The BDS movement seeks to compel the divestment of funds from American companies based in Israel, and from companies that do business with Israel -- in an effort to cripple that nation's economy. To encourage such divestment, BDS depicts Israel as a pariah state that practices apartheid and ethnic cleansing against Palestinians. Ultimately, BDS seeks to force Israel to abandon, internally, its Jewish character, and externally, its sovereignty.
The delegitimization strategy waged against Israel today, and particularly its apartheid component, owes much to the Soviet Union. As the international campaign against Israel waged by states aligned with the USSR escalated during the 1970s, the apartheid analogy came into play. The clearest example of this was Resolution 3379, passed by the UN General Assembly in 1975 with active Soviet encouragement, which categorized Zionism as a form of racism. By bracketing Zionism with apartheid and racism, the Resolution effectively said that Israel was not a state but a toxic growth within the international system.

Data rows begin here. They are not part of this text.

(** ** Path validation: lemmas *)

Lemma split_slash_nonempty (l : list ascii) : split_slash l <> [].
Proof.
  destruct l as [|c r]; simpl; [discriminate|].
  destruct (Ascii.eqb c "/"%char); [discriminate|].
  destruct (split_slash r); discriminate.
Qed.

Lemma removelast_cons_ne {A} (x : A) (l : list A) :
  l <> [] -> removelast (x :: l) = x :: removelast l.
Proof. destruct l; [congruence|reflexivity]. Qed.

(** The segment loop checks exactly the directory segments. *)
Lemma seg_loop_spec (w : string) (acc : list ascii) :
  seg_loop w acc =
  forallb seg_ok (removelast (prepend acc (split_slash (upto_fmt (list_ascii_of_string w))))).
Proof.
  revert acc. induction w as [|c w IH]; intros acc; [reflexivity|].
  cbn [seg_loop list_ascii_of_string upto_fmt].
  destruct (Ascii.eqb c "/"%char) eqn:Es.
  - apply Ascii.eqb_eq in Es. subst c. cbn [is_fmt Ascii.eqb Bool.eqb orb].
    cbn [split_slash Ascii.eqb Bool.eqb prepend]. rewrite app_nil_r.
    rewrite removelast_cons_ne by apply split_slash_nonempty.
    cbn [forallb]. fold (seg_ok acc).
    destruct (seg_ok acc); [|reflexivity]. cbn [andb].
    rewrite IH. f_equal. f_equal.
    destruct (split_slash (upto_fmt (list_ascii_of_string w))) eqn:E;
      [exfalso; exact (split_slash_nonempty _ E)|reflexivity].
  - destruct (existsb (Ascii.eqb c) ["*"; "."]%char) eqn:Ef.
    + replace (is_fmt c) with true.
      * reflexivity.
      * unfold is_fmt. simpl in Ef. rewrite orb_false_r in Ef.
        rewrite (Ascii.eqb_sym c "*"%char), (Ascii.eqb_sym c "."%char) in *. now rewrite Ef.
    + replace (is_fmt c) with false.
      * cbn [split_slash]. rewrite Es. rewrite IH.
        destruct (split_slash (upto_fmt (list_ascii_of_string w))) as [|p ps] eqn:E;
          [exfalso; exact (split_slash_nonempty _ E)|].
        cbn [prepend]. now rewrite <- app_assoc.
      * unfold is_fmt. simpl in Ef. rewrite orb_false_r in Ef.
        rewrite (Ascii.eqb_sym c "*"%char), (Ascii.eqb_sym c "."%char) in *. now rewrite Ef.
Qed.

Lemma chars_ok_spec (s : string) :
  chars_ok s = forallb path_char_ok (list_ascii_of_string s).
Proof. induction s as [|c s IH]; simpl; [reflexivity|now rewrite IH]. Qed.

(** The character test of the loop is membership in the allowed charset. *)
Lemma path_char_ok_spec (ch : ascii) :
  path_char_ok ch = existsb (Ascii.eqb ch) allowed_chars.
Proof. destruct ch as [[] [] [] [] [] [] [] []]; reflexivity. Qed.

The apartheid analogy is found in many places: in the Iranian press; on Arab satellite television channels; in the academic boycott motions submitted to British academic unions in 2005, 2006, and 2007; on American university campuses; and, most importantly, in the corridors of the United Nations, where many officials still behave as though Resolution 3379, revoked in 1991, is still on the books. The UN continues to sponsor conferences and meetings, such as the 2001 World Conference Against Racism in Durban, that are little more than excuses to pile opprobrium upon Israel and give ammunition to the divestment movement. Implicit within the accusation that Israel practices apartheid is the recommendation for that country's termination -- a chief objective of many calling for a boycott of Israel.